• [Supplied material]:

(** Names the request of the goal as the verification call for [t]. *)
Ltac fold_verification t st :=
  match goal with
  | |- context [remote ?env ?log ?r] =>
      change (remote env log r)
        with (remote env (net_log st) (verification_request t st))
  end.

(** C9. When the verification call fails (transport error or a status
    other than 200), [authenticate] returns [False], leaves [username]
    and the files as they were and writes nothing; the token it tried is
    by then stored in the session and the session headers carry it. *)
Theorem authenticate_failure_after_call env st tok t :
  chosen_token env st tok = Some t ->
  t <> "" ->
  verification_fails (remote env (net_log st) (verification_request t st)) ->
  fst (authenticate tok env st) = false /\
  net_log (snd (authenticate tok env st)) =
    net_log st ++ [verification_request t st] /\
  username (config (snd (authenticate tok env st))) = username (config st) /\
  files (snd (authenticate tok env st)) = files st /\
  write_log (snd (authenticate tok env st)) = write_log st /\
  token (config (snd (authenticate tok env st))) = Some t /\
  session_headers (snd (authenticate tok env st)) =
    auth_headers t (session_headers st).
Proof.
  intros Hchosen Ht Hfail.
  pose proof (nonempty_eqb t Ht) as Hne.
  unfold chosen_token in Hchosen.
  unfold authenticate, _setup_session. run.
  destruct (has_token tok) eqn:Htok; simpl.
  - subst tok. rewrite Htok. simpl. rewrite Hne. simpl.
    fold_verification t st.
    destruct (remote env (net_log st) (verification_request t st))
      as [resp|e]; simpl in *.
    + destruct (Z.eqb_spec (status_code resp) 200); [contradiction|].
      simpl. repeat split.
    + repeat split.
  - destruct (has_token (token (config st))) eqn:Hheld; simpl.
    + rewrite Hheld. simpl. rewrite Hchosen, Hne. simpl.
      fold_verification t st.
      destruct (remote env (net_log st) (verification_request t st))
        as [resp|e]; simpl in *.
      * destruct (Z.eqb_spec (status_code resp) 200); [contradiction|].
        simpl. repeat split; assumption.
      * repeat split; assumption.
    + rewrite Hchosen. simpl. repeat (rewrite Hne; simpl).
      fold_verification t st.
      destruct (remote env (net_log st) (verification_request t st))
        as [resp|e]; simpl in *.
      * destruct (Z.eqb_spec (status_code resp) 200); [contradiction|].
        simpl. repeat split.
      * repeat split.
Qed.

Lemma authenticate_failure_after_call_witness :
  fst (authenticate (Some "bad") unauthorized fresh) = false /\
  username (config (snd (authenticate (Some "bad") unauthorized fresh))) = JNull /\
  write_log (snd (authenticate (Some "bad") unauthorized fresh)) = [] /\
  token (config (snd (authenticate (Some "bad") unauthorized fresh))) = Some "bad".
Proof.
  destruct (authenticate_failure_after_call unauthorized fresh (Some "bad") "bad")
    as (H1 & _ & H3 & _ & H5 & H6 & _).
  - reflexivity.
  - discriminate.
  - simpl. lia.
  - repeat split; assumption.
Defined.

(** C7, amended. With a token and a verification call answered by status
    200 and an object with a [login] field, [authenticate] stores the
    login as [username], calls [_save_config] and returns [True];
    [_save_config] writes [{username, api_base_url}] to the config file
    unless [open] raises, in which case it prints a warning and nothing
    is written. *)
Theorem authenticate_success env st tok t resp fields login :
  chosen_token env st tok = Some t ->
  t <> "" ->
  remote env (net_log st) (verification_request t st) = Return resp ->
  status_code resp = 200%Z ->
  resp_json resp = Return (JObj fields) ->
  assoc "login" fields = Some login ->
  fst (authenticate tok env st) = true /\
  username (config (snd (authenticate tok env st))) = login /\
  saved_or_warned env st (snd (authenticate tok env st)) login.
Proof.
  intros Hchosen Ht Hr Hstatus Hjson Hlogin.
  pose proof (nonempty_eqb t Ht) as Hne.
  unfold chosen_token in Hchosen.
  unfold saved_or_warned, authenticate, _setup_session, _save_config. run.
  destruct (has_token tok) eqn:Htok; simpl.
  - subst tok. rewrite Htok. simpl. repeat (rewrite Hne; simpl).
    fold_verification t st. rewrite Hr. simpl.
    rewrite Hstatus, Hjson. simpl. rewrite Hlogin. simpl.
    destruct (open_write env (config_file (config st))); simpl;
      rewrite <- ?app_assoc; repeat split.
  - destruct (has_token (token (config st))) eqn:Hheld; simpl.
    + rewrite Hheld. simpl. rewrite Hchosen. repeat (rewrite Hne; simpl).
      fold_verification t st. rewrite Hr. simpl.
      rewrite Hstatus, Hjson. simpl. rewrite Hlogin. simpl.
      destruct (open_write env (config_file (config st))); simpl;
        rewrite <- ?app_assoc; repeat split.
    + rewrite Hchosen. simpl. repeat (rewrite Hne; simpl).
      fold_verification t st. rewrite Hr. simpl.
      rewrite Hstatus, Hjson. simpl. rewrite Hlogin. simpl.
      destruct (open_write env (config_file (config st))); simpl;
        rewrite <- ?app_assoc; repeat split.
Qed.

• [Problem description]: In the entries above, please find the line with "- discriminate." and the line with "status_code resp = 200%Z ->", then write out exactly those two lines and every line between them, and nothing more.

• [Result of the task]:
  - discriminate.
  - simpl. lia.
  - repeat split; assumption.
Defined.

(** C7, amended. With a token and a verification call answered by status
    200 and an object with a [login] field, [authenticate] stores the
    login as [username], calls [_save_config] and returns [True];
    [_save_config] writes [{username, api_base_url}] to the config file
    unless [open] raises, in which case it prints a warning and nothing
    is written. *)
Theorem authenticate_success env st tok t resp fields login :
  chosen_token env st tok = Some t ->
  t <> "" ->
  remote env (net_log st) (verification_request t st) = Return resp ->
  status_code resp = 200%Z ->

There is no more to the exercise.